*TASK REQUIREMENTS:* Count the lines below that contain the word "Fixpoint", and reply with only that number.

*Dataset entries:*
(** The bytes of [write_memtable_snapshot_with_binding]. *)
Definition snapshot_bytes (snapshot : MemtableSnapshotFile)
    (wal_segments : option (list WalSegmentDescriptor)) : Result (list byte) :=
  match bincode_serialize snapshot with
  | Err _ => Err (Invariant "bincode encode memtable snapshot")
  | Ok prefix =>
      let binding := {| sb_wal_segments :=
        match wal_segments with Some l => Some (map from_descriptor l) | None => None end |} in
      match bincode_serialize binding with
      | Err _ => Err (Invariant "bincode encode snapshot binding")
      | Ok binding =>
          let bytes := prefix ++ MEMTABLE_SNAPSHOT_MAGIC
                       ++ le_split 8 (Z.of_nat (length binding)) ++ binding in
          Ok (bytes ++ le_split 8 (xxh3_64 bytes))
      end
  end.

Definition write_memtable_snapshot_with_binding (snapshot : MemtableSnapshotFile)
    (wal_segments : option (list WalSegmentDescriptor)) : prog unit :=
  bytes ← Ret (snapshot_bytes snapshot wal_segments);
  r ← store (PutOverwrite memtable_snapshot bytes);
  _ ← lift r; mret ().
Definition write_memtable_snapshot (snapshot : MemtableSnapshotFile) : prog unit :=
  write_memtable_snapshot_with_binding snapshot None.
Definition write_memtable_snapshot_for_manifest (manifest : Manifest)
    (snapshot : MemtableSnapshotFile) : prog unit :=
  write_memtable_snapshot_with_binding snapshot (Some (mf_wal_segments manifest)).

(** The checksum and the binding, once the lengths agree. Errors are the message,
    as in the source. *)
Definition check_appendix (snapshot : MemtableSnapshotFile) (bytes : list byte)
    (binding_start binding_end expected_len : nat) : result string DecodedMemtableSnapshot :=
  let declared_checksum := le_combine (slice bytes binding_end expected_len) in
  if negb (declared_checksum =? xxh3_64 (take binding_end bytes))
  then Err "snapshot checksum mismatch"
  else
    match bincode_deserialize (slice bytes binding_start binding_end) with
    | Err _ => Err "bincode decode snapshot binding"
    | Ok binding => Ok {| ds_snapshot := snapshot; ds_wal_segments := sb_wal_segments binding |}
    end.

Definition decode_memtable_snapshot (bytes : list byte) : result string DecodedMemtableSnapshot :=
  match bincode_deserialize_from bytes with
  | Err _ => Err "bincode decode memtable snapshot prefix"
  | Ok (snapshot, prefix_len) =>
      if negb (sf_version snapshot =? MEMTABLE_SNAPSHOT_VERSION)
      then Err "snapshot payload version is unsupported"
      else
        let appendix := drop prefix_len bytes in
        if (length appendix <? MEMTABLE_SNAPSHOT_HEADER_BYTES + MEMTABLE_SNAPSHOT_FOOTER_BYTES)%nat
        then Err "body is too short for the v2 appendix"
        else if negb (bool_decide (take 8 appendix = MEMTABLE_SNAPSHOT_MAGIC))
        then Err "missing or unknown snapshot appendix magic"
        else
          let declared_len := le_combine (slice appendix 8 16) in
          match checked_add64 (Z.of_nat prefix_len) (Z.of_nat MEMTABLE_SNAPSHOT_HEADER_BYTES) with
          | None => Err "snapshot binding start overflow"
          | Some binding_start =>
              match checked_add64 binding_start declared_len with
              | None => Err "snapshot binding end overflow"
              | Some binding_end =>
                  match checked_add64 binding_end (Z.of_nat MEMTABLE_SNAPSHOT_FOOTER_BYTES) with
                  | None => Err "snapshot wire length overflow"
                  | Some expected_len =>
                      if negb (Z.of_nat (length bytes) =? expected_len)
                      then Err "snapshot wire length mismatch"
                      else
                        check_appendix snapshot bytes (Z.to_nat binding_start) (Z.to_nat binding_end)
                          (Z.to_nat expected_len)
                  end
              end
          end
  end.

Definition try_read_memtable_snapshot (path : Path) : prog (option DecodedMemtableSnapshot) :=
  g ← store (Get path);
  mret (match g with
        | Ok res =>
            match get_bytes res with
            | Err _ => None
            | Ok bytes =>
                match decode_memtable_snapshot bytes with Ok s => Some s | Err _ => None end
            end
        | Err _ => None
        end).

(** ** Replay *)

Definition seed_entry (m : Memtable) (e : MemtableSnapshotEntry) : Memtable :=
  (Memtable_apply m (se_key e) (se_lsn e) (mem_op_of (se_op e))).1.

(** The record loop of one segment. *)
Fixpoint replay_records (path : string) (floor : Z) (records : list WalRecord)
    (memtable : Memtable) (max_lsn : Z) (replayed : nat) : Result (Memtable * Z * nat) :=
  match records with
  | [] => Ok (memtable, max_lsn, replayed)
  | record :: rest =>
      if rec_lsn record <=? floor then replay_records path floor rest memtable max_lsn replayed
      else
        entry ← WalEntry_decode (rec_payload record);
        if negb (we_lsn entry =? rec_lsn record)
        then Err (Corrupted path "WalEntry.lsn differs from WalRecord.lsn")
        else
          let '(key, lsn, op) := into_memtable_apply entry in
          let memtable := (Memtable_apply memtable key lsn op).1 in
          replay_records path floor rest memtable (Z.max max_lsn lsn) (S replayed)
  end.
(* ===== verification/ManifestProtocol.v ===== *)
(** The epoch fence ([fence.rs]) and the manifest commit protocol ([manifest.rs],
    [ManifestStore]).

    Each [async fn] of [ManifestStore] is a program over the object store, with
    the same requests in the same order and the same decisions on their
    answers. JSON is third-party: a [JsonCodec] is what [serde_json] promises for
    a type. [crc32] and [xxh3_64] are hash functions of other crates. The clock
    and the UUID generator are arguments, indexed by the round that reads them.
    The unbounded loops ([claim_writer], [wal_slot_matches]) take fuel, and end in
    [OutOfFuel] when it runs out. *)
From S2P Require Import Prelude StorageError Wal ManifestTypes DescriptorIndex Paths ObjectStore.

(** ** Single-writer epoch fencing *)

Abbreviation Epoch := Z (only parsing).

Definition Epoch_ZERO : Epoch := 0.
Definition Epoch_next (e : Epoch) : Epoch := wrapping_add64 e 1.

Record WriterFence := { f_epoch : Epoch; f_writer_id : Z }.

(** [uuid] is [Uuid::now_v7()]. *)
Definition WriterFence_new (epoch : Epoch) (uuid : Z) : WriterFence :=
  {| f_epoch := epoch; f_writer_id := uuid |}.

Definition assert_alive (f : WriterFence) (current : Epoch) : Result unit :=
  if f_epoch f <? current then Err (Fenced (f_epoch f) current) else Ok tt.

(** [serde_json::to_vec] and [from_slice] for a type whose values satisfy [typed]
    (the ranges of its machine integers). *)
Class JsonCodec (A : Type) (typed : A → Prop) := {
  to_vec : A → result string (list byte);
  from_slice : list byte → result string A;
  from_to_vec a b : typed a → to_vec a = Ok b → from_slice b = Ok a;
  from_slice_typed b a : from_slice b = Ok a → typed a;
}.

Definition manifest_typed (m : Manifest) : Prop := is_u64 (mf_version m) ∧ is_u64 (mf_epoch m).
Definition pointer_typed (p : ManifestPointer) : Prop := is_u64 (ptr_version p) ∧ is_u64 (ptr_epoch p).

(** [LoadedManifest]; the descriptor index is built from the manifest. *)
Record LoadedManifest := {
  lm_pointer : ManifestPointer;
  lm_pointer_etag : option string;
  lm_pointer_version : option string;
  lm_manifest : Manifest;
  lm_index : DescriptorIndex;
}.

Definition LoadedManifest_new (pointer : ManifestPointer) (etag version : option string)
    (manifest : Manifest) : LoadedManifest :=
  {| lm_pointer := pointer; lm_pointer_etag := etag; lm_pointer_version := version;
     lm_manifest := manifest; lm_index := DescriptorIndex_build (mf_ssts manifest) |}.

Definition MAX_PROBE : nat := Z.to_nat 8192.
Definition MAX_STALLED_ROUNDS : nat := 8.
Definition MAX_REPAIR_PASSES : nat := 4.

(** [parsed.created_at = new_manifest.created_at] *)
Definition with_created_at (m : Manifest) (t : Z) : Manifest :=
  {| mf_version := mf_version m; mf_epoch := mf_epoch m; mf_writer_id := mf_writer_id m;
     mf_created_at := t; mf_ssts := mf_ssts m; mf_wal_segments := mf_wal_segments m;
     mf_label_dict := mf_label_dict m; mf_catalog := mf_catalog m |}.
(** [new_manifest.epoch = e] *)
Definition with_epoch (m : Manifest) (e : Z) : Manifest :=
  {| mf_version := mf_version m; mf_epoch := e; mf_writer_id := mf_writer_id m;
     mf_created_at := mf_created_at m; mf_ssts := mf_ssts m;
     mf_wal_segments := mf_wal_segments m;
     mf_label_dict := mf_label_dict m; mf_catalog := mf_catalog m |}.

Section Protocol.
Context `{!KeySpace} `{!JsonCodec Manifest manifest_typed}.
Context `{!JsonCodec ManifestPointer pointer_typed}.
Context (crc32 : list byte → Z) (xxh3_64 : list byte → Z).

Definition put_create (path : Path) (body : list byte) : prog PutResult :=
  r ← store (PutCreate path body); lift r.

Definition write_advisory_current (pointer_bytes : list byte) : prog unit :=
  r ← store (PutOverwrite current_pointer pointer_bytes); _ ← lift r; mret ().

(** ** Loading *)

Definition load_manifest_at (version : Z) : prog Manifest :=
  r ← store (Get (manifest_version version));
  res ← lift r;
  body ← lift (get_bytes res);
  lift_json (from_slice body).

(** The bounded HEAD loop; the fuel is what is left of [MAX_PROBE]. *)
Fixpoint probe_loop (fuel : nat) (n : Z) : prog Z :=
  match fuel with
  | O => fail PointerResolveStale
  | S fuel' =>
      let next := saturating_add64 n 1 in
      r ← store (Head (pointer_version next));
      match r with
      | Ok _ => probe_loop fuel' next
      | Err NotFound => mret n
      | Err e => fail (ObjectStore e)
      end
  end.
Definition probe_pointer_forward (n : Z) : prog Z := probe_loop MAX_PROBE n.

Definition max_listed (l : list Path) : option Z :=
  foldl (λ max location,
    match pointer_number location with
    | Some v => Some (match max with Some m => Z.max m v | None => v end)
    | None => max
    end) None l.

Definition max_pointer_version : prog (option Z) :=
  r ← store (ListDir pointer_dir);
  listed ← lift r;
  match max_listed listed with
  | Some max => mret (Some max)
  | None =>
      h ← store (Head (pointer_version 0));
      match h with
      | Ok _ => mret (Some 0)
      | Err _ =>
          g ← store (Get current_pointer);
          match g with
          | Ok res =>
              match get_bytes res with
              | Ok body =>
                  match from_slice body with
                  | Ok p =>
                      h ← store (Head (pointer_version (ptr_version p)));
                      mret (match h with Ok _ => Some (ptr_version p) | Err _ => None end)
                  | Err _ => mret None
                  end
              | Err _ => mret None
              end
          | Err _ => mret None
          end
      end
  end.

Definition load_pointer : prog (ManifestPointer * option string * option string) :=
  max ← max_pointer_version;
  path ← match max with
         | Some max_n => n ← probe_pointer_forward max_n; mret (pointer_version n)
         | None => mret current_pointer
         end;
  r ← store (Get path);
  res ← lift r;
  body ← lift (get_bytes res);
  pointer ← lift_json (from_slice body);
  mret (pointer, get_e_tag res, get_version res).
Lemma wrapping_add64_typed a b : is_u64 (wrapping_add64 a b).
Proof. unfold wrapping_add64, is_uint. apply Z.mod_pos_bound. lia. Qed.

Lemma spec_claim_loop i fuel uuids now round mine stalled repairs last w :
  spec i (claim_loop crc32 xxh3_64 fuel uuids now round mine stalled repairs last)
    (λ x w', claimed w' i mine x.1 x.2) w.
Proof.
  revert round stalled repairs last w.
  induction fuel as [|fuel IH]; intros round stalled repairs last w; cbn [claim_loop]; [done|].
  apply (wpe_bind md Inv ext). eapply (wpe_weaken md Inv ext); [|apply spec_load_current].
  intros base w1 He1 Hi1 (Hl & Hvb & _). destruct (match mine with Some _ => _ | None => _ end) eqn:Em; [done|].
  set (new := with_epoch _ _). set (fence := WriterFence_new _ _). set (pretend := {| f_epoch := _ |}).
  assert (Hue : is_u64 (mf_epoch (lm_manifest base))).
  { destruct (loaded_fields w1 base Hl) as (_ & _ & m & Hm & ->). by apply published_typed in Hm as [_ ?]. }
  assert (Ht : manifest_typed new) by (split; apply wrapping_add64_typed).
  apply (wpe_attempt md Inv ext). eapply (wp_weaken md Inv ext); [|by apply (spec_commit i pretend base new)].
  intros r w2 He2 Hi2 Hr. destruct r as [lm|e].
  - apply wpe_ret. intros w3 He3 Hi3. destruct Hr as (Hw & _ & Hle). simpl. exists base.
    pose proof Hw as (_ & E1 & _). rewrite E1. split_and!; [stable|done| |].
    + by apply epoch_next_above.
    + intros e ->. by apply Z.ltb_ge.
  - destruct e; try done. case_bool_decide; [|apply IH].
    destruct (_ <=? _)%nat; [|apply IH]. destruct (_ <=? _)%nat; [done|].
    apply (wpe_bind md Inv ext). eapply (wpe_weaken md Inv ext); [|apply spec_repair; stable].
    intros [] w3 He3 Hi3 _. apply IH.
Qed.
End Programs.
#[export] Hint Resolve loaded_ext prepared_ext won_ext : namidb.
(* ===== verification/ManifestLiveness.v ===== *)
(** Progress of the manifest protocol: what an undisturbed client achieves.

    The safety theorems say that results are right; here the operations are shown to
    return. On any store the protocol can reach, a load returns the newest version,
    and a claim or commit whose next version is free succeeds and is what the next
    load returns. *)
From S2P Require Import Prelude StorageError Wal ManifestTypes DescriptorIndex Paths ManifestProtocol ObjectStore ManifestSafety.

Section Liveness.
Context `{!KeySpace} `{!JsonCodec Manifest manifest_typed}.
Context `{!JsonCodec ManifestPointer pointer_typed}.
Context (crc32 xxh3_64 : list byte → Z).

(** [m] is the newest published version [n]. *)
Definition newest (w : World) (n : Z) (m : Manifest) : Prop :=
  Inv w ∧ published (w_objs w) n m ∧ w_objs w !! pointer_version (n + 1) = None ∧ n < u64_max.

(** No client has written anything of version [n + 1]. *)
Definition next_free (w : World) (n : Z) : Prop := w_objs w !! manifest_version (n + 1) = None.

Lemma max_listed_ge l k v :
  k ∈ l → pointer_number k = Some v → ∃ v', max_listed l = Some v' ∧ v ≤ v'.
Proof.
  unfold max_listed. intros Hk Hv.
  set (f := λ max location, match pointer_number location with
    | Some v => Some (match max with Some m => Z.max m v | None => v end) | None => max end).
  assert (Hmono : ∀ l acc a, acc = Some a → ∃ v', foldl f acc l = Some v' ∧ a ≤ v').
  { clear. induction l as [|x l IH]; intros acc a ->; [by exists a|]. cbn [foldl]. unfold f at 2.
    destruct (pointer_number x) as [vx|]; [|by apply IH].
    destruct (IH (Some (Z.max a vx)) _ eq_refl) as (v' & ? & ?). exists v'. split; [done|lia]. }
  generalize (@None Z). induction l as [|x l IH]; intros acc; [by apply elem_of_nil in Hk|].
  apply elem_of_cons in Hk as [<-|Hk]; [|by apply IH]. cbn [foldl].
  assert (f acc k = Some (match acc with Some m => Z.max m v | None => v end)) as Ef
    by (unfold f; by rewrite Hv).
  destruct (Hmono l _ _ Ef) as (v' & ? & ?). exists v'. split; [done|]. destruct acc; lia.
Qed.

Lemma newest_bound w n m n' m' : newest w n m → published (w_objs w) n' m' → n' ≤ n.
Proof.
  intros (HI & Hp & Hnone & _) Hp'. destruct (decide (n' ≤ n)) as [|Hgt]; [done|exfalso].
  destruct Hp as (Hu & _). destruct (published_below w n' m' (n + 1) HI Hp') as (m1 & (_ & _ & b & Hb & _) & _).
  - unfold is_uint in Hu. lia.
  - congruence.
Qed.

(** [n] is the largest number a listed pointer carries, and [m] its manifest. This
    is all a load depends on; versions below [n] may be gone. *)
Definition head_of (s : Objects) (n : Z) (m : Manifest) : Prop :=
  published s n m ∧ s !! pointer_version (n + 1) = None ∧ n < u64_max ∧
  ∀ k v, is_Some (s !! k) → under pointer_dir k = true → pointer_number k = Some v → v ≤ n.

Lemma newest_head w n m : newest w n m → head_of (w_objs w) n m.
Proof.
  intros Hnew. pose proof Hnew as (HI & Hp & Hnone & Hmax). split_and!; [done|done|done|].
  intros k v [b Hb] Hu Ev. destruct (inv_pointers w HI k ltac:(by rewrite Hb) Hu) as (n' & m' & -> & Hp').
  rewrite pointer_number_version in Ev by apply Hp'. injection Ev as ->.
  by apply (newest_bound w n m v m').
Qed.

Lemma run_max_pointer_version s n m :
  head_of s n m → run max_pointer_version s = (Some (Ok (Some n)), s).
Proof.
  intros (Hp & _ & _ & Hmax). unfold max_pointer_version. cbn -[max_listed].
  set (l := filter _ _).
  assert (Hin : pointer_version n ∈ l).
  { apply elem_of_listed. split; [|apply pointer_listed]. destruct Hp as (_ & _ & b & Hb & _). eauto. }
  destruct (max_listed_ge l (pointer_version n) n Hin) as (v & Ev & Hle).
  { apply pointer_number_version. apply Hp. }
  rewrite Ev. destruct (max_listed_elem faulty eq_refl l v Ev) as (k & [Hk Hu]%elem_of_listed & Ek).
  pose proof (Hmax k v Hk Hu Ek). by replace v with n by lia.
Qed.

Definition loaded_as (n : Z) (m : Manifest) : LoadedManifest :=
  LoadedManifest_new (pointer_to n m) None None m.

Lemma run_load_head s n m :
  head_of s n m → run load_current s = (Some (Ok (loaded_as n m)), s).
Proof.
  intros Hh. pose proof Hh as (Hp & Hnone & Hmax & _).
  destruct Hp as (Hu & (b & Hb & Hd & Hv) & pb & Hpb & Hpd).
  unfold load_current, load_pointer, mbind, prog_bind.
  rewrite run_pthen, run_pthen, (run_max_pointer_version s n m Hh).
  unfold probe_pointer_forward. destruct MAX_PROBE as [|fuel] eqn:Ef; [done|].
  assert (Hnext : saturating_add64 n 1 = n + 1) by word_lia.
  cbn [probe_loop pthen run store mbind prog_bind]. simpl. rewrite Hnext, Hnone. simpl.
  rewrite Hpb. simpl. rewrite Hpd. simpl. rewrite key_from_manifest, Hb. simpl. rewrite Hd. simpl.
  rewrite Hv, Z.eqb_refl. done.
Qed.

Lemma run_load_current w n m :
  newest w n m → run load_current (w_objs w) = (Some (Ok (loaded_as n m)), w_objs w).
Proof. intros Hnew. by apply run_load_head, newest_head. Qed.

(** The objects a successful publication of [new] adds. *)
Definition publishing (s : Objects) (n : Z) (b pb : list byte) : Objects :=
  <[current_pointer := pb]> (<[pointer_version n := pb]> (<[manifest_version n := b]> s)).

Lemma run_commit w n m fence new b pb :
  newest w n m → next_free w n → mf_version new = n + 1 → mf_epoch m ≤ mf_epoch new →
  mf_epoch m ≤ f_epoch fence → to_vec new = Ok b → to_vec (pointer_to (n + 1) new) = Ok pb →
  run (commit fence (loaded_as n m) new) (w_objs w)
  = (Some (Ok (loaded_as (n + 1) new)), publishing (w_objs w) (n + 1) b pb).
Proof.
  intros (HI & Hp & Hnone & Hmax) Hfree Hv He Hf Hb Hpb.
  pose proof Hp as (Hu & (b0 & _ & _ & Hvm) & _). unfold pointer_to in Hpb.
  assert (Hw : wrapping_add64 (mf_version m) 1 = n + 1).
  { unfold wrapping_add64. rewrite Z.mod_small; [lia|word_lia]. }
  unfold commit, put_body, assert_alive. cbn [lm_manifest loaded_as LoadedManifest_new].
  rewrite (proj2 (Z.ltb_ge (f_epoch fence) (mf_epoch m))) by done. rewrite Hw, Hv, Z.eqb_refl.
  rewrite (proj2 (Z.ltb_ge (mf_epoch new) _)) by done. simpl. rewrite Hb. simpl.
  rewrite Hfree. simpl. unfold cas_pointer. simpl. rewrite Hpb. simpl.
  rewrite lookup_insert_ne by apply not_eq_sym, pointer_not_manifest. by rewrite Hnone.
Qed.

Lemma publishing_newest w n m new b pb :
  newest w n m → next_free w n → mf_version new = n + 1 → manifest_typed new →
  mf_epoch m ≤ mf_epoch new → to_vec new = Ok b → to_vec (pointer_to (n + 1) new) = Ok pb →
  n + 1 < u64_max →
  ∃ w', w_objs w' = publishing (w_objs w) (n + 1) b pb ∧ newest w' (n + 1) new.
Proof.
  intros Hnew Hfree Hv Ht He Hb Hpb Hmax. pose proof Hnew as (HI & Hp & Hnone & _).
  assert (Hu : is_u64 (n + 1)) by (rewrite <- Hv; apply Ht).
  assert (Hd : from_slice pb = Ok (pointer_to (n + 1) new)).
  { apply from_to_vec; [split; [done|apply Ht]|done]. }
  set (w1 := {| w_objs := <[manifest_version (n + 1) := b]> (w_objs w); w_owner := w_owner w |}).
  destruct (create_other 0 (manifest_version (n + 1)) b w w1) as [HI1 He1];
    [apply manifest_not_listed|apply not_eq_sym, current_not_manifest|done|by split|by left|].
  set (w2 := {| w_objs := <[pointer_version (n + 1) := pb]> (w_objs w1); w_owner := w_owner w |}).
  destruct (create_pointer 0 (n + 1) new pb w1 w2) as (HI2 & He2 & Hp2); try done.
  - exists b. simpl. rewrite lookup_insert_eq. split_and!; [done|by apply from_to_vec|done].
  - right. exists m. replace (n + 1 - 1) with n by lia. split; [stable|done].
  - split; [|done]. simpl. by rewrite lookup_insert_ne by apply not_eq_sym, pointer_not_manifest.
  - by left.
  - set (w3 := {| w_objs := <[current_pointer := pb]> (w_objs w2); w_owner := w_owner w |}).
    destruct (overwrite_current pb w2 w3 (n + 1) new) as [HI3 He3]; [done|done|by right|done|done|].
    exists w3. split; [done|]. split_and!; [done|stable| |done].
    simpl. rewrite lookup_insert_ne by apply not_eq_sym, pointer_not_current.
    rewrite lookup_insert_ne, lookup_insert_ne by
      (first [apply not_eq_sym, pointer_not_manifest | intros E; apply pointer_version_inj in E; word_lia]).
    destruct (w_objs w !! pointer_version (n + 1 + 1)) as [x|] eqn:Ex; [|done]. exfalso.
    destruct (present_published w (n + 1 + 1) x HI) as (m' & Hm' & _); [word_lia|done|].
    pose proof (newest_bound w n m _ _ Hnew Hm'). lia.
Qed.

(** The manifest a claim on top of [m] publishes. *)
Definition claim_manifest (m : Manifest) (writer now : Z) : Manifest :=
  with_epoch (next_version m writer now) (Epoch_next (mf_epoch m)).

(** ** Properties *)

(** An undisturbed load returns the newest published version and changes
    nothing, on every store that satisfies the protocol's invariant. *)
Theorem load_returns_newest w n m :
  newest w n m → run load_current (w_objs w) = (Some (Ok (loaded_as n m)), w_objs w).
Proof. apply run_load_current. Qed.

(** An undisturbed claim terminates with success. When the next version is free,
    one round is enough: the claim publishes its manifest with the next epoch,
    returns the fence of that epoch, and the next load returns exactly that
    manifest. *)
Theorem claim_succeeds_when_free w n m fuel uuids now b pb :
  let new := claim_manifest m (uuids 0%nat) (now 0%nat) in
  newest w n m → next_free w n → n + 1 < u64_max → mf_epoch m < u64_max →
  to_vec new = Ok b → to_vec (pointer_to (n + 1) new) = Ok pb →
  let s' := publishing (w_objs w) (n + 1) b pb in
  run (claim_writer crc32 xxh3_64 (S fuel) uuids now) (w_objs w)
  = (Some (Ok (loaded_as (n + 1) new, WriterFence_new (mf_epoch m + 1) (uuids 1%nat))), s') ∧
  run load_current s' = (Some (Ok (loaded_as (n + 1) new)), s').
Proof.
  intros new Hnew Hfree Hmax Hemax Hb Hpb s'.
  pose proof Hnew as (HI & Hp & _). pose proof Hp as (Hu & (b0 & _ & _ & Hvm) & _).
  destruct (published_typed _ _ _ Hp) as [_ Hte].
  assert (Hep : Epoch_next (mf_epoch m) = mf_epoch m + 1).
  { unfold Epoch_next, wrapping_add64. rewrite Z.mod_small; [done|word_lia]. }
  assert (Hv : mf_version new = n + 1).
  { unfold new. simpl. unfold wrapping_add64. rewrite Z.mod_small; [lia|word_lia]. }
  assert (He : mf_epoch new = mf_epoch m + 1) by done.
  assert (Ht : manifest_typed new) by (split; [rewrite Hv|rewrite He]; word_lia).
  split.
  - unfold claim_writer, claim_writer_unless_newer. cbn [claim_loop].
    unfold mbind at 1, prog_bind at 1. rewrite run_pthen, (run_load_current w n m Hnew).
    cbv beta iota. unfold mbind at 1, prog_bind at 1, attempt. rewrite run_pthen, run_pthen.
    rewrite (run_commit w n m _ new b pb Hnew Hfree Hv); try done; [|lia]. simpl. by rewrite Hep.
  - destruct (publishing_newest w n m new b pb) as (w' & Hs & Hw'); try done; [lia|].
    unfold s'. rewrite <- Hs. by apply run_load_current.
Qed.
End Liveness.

*ANSWER BOX:* 2